(** A run of appends to a delegate whose reference time is still unset
    after [k] appends at the device epoch. *)
Lemma unset_run (k : nat) h0 nows (i : nat) h :
  loading h0 = false -> number_eqb (_refTime h0) 0 = true ->
  _usedMemory h0 = 2 * Z.of_nat k -> (k <= 2016)%nat ->
  states_after h0 nows !! i = Some h ->
  _usedMemory h <= 4032 <->
  ~ ((2016 - k <= i)%nat /\
     Forall (fun now => now = Num epoch) (take (2016 - k) nows)).
Proof.
  revert k h0 i.
  induction nows as [|now rest IH]; intros k h0 i Hl Href Hused Hk Hi;
    cbn [states_after] in Hi; [discriminate|].
  assert (Hl1 : loading (_addEntry h0 now) = false)
    by now rewrite addEntry_loading.
  destruct (Nat.eq_dec k 2016%nat) as [->|Hk'].
  - assert (Hfirst : 4033 <= _usedMemory (_addEntry h0 now)).
    { rewrite addEntry_usedMemory, Href, Hused by assumption.
      unfold _memorySize. destruct (Z.ltb_spec (2 * Z.of_nat 2016) 4032); lia. }
    assert (Hgrown : 4033 <= _usedMemory h).
    { destruct i as [|i]; cbn in Hi.
      - injection Hi as <-. exact Hfirst.
      - apply list_elem_of_lookup_2 in Hi.
        apply states_after_usedMemory_mono in Hi; [lia|exact Hl1]. }
    split; [lia|]. intros Hnot. exfalso. apply Hnot.
    split; [lia|]. constructor.
  - assert (Hroom : _usedMemory h0 < _memorySize)
      by (unfold _memorySize; lia).
    replace (2016 - k)%nat with (S (2016 - S k)) by lia. cbn [take].
    rewrite Forall_cons.
    destruct (at_epoch_or_not now) as [->|Hnow].
    + assert (Href1 : number_eqb (_refTime (_addEntry h0 epoch)) 0 = true).
      { rewrite addEntry_refTime, Href by assumption. reflexivity. }
      assert (Hused1 : _usedMemory (_addEntry h0 epoch)
                       = 2 * Z.of_nat (S k)).
      { rewrite addEntry_usedMemory, Href by assumption.
        destruct (Z.ltb_spec (_usedMemory h0) _memorySize); lia. }
      destruct i as [|i]; cbn in Hi.
      * injection Hi as <-. split; [intros _ [Hle _]; lia|].
        intros _. rewrite Hused1. lia.
      * rewrite (IH (S k) (_addEntry h0 epoch) i Hl1 Href1 Hused1) by
          (assumption || lia).
        split; intros Hnot [Hle Hall]; apply Hnot; (split; [lia|]).
        -- apply Hall.
        -- split; [reflexivity|exact Hall].
    + assert (Hanchored : anchored (_addEntry h0 now)).
      { unfold anchored.
        rewrite addEntry_refTime, addEntry_usedMemory, Href by assumption.
        split; [exact Hl1|]. split; [now apply sub_epoch_nonzero|].
        destruct (Z.ltb_spec (_usedMemory h0) _memorySize);
          unfold _memorySize in *; lia. }
      assert (Hh : anchored h).
      { destruct i as [|i]; cbn in Hi.
        - injection Hi as <-. exact Hanchored.
        - apply list_elem_of_lookup_2 in Hi.
          exact (states_after_anchored _ _ _ Hanchored Hi). }
      split; [intros _ [_ [Heq _]]; contradiction|].
      intros _. destruct Hh as (_ & _ & Hbound). exact Hbound.
Qed.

What is required: Every line above from the line with "assert (Hl1 : loading" to the line with "- assert (Hfirst" is wanted, ends included; write them out exactly and add no other line.

Result of the exercise:
  assert (Hl1 : loading (_addEntry h0 now) = false)
    by now rewrite addEntry_loading.
  destruct (Nat.eq_dec k 2016%nat) as [->|Hk'].
  - assert (Hfirst : 4033 <= _usedMemory (_addEntry h0 now)).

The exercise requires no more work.